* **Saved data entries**

+++

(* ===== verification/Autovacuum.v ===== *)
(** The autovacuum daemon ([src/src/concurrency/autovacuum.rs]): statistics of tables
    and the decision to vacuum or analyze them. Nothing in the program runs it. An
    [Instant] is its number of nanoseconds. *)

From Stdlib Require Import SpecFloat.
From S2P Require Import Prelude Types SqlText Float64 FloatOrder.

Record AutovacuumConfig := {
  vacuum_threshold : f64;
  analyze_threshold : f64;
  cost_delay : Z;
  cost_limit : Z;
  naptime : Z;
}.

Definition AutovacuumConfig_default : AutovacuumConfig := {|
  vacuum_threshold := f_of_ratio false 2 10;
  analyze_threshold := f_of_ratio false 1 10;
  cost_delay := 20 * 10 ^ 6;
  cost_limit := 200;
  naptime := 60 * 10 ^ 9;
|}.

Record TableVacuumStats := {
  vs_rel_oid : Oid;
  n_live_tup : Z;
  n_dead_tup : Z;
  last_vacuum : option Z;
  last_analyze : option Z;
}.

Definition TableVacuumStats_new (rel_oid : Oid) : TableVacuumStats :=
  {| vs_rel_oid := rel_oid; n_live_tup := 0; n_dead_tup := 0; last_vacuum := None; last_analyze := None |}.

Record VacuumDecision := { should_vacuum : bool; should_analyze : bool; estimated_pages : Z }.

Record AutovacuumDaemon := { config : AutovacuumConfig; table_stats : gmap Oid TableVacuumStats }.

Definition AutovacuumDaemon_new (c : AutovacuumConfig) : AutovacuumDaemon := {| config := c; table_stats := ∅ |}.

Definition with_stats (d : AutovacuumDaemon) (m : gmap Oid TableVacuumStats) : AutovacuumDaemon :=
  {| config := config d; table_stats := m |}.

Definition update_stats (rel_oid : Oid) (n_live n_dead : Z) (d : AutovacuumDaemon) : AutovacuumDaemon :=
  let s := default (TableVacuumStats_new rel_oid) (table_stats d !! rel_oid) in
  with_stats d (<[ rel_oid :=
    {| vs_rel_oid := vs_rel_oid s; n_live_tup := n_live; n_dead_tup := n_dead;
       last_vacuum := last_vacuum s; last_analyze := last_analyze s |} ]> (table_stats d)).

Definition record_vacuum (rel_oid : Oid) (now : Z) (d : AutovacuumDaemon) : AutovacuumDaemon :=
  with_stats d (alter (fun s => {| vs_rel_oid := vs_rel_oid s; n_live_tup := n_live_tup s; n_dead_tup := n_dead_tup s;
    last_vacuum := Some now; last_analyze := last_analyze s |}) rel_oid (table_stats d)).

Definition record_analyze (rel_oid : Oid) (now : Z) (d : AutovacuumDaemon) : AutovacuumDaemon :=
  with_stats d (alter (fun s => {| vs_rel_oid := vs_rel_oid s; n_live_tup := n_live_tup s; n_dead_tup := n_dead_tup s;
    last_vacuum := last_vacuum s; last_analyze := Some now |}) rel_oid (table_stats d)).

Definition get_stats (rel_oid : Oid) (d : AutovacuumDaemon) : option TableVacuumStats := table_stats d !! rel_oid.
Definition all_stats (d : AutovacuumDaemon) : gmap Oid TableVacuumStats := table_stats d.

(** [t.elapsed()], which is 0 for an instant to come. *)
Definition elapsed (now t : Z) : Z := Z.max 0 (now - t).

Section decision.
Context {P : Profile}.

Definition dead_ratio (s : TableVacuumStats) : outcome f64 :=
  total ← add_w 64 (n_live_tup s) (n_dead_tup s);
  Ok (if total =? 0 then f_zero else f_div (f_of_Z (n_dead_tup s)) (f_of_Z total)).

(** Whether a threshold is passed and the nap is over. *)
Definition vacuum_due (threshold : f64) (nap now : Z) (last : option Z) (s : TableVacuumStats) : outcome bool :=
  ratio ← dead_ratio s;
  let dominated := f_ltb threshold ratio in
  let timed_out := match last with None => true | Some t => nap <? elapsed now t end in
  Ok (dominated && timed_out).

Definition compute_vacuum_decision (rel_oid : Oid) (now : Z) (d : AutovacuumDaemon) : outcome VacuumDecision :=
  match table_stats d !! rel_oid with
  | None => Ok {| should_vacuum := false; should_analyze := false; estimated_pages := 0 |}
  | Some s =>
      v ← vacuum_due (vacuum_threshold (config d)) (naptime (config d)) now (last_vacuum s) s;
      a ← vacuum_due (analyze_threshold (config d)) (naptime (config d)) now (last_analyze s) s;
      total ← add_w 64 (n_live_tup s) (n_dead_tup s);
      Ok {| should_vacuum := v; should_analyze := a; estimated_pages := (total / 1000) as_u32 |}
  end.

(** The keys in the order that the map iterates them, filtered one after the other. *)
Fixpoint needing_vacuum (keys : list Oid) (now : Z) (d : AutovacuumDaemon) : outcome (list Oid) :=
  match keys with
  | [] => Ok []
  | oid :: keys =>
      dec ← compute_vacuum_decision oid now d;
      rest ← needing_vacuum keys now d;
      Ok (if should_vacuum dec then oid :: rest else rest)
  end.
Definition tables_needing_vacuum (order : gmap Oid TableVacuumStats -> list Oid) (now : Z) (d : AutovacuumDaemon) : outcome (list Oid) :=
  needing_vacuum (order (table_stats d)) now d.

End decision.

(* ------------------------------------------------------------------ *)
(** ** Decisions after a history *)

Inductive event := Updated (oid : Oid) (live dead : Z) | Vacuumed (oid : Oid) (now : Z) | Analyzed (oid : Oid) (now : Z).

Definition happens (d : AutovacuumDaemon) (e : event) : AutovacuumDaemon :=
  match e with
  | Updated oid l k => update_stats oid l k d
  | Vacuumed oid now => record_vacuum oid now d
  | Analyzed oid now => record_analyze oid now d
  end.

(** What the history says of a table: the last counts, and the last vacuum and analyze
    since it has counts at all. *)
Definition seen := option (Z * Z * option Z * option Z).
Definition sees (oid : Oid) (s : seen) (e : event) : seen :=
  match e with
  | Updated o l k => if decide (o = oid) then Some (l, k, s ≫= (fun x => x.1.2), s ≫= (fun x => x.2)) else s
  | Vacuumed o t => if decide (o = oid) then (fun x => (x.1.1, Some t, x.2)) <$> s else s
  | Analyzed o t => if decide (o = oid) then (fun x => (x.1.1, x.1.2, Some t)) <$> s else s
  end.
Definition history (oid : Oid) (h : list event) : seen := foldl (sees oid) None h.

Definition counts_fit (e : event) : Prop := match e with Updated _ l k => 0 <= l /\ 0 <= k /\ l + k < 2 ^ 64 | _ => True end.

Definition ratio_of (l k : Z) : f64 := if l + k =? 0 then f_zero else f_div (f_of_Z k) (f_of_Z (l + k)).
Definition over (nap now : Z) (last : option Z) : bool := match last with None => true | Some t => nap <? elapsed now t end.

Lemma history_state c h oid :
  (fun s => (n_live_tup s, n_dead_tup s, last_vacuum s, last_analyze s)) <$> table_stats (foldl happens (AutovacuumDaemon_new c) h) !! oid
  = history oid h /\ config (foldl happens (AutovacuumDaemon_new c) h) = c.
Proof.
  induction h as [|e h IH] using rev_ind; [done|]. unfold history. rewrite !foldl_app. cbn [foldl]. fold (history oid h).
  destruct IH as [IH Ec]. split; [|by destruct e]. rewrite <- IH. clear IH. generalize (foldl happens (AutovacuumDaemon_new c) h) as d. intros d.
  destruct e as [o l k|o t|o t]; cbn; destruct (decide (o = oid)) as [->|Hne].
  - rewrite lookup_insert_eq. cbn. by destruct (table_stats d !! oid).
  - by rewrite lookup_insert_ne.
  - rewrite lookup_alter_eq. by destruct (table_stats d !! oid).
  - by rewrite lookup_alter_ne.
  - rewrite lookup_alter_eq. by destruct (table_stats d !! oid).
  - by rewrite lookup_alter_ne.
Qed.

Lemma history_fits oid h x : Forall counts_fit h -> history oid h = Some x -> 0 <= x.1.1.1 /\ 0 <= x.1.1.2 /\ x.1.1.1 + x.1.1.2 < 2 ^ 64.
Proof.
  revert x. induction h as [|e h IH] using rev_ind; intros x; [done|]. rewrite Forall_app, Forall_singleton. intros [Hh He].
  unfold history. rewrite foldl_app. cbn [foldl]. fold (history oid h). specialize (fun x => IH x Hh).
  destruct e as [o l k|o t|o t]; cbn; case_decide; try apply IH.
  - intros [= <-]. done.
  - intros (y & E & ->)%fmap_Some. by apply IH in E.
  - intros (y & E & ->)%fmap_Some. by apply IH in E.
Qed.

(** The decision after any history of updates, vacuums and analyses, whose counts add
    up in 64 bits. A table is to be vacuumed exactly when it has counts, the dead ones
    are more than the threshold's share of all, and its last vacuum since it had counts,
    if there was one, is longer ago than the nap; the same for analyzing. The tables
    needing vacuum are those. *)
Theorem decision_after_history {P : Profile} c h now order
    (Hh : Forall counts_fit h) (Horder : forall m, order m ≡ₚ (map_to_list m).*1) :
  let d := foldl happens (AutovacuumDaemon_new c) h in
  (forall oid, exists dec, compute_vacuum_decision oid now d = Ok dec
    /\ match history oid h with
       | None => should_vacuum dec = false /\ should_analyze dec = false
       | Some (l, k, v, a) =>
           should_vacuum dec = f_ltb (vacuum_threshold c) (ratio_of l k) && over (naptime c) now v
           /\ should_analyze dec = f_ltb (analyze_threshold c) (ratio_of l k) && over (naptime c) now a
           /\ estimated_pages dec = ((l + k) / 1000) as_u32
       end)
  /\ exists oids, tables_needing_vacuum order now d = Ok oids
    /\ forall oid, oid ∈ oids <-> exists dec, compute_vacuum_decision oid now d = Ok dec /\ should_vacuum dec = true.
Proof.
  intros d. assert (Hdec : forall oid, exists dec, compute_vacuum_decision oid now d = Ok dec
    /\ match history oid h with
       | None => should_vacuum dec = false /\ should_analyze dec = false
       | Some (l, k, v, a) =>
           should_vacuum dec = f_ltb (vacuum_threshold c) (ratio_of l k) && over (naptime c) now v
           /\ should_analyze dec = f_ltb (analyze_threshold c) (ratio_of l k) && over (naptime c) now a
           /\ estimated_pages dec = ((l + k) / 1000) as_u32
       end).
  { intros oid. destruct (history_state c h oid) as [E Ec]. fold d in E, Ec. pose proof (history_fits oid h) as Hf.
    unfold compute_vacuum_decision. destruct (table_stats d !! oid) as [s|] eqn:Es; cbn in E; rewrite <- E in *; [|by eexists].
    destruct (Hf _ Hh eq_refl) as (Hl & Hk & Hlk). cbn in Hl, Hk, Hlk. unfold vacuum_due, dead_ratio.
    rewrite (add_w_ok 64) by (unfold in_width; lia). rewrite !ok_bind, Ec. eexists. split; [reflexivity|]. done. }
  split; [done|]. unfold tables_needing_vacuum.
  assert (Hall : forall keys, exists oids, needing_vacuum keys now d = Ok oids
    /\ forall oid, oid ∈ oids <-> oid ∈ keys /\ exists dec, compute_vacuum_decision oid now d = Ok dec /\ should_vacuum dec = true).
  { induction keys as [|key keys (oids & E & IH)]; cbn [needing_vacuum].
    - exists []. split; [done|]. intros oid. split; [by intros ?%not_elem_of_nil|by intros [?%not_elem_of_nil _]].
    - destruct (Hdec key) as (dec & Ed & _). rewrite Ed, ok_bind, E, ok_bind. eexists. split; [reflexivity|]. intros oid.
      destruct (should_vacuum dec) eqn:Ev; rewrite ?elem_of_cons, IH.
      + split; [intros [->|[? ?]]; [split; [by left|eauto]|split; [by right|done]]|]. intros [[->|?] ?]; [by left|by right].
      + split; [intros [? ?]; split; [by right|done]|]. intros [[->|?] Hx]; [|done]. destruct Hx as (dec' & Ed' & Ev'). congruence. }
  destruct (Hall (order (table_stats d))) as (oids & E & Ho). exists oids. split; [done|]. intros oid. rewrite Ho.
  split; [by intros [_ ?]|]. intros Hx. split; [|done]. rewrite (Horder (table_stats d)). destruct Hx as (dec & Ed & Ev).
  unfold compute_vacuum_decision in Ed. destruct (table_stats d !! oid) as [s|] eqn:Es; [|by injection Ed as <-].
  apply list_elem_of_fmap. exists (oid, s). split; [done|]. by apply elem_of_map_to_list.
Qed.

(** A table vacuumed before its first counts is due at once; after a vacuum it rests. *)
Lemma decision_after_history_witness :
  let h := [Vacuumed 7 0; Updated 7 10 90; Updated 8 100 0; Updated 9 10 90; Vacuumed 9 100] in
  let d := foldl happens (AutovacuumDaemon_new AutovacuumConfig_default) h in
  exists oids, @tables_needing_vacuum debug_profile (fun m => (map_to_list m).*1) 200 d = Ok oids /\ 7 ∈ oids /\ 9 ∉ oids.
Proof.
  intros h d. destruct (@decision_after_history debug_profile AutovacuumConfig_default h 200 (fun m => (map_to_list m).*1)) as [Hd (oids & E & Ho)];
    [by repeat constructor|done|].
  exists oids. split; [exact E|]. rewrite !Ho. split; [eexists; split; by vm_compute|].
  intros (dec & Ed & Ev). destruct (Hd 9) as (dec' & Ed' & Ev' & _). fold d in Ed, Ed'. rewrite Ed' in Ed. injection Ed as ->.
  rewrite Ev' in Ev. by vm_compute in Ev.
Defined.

+++

Take every line above that includes "total" and list it.

* **Reply to the exercise**
  total ← add_w 64 (n_live_tup s) (n_dead_tup s);
  Ok (if total =? 0 then f_zero else f_div (f_of_Z (n_dead_tup s)) (f_of_Z total)).
      total ← add_w 64 (n_live_tup s) (n_dead_tup s);
      Ok {| should_vacuum := v; should_analyze := a; estimated_pages := (total / 1000) as_u32 |}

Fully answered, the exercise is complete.